(Saved entries)
○ ○ ○
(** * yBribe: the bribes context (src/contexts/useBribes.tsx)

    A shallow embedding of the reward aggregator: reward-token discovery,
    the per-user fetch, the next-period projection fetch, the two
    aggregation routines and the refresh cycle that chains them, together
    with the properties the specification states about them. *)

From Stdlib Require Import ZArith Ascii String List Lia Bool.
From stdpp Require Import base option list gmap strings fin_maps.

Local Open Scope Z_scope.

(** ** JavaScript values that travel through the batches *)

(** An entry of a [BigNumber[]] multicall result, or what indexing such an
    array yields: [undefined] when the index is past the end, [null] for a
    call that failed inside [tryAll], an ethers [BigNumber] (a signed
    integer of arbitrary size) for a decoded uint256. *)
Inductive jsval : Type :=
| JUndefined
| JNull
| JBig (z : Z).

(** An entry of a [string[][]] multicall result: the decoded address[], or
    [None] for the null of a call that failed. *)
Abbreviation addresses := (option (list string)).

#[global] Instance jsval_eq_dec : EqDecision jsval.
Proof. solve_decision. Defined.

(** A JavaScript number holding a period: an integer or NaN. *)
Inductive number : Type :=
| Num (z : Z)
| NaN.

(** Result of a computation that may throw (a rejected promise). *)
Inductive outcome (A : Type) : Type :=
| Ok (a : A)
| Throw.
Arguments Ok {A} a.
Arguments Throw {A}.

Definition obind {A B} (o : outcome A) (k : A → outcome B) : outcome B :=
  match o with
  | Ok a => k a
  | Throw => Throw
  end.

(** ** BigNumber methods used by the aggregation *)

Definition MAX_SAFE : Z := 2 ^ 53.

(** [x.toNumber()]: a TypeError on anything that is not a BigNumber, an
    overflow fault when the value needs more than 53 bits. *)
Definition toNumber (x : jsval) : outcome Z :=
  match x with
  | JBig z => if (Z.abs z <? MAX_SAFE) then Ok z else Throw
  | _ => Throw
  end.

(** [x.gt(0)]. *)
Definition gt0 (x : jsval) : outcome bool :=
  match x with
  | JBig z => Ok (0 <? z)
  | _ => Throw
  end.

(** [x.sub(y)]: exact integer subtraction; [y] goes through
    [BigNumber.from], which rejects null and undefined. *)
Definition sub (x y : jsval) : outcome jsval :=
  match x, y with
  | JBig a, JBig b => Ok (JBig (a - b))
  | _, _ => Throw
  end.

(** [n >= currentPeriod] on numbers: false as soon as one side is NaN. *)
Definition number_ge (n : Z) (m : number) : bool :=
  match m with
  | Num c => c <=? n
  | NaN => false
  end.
○ ○ ○
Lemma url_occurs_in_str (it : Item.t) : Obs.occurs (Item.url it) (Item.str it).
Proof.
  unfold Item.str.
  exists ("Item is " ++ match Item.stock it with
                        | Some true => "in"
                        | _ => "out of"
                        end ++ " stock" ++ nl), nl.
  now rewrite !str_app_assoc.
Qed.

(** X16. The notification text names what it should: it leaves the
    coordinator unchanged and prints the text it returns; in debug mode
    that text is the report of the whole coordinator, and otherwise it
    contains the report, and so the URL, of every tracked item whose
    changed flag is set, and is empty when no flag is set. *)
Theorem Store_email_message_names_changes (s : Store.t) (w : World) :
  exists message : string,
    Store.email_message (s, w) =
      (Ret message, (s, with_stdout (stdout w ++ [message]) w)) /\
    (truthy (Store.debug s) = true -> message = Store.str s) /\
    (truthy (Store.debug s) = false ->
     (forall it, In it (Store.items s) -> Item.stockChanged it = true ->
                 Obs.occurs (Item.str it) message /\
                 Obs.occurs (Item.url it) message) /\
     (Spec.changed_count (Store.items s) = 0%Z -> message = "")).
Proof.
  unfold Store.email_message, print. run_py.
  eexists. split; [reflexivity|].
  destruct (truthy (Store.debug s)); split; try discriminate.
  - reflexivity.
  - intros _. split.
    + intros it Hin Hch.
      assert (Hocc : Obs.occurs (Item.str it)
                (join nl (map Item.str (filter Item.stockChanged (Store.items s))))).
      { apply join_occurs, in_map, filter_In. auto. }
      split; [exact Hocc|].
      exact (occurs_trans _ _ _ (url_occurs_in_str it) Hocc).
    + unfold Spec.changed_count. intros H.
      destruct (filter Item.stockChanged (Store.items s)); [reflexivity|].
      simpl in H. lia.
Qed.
○ ○ ○
● **What you should do**: There is a line with "(** * yBribe: the" and a line with "(** An entry of a [string[][]]" above. Copy exactly those two lines and all lines between them, with nothing else.

● **Result of this exercise**:
(** * yBribe: the bribes context (src/contexts/useBribes.tsx)

    A shallow embedding of the reward aggregator: reward-token discovery,
    the per-user fetch, the next-period projection fetch, the two
    aggregation routines and the refresh cycle that chains them, together
    with the properties the specification states about them. *)

From Stdlib Require Import ZArith Ascii String List Lia Bool.
From stdpp Require Import base option list gmap strings fin_maps.

Local Open Scope Z_scope.

(** ** JavaScript values that travel through the batches *)

(** An entry of a [BigNumber[]] multicall result, or what indexing such an
    array yields: [undefined] when the index is past the end, [null] for a
    call that failed inside [tryAll], an ethers [BigNumber] (a signed
    integer of arbitrary size) for a decoded uint256. *)
Inductive jsval : Type :=
| JUndefined
| JNull
| JBig (z : Z).

(** An entry of a [string[][]] multicall result: the decoded address[], or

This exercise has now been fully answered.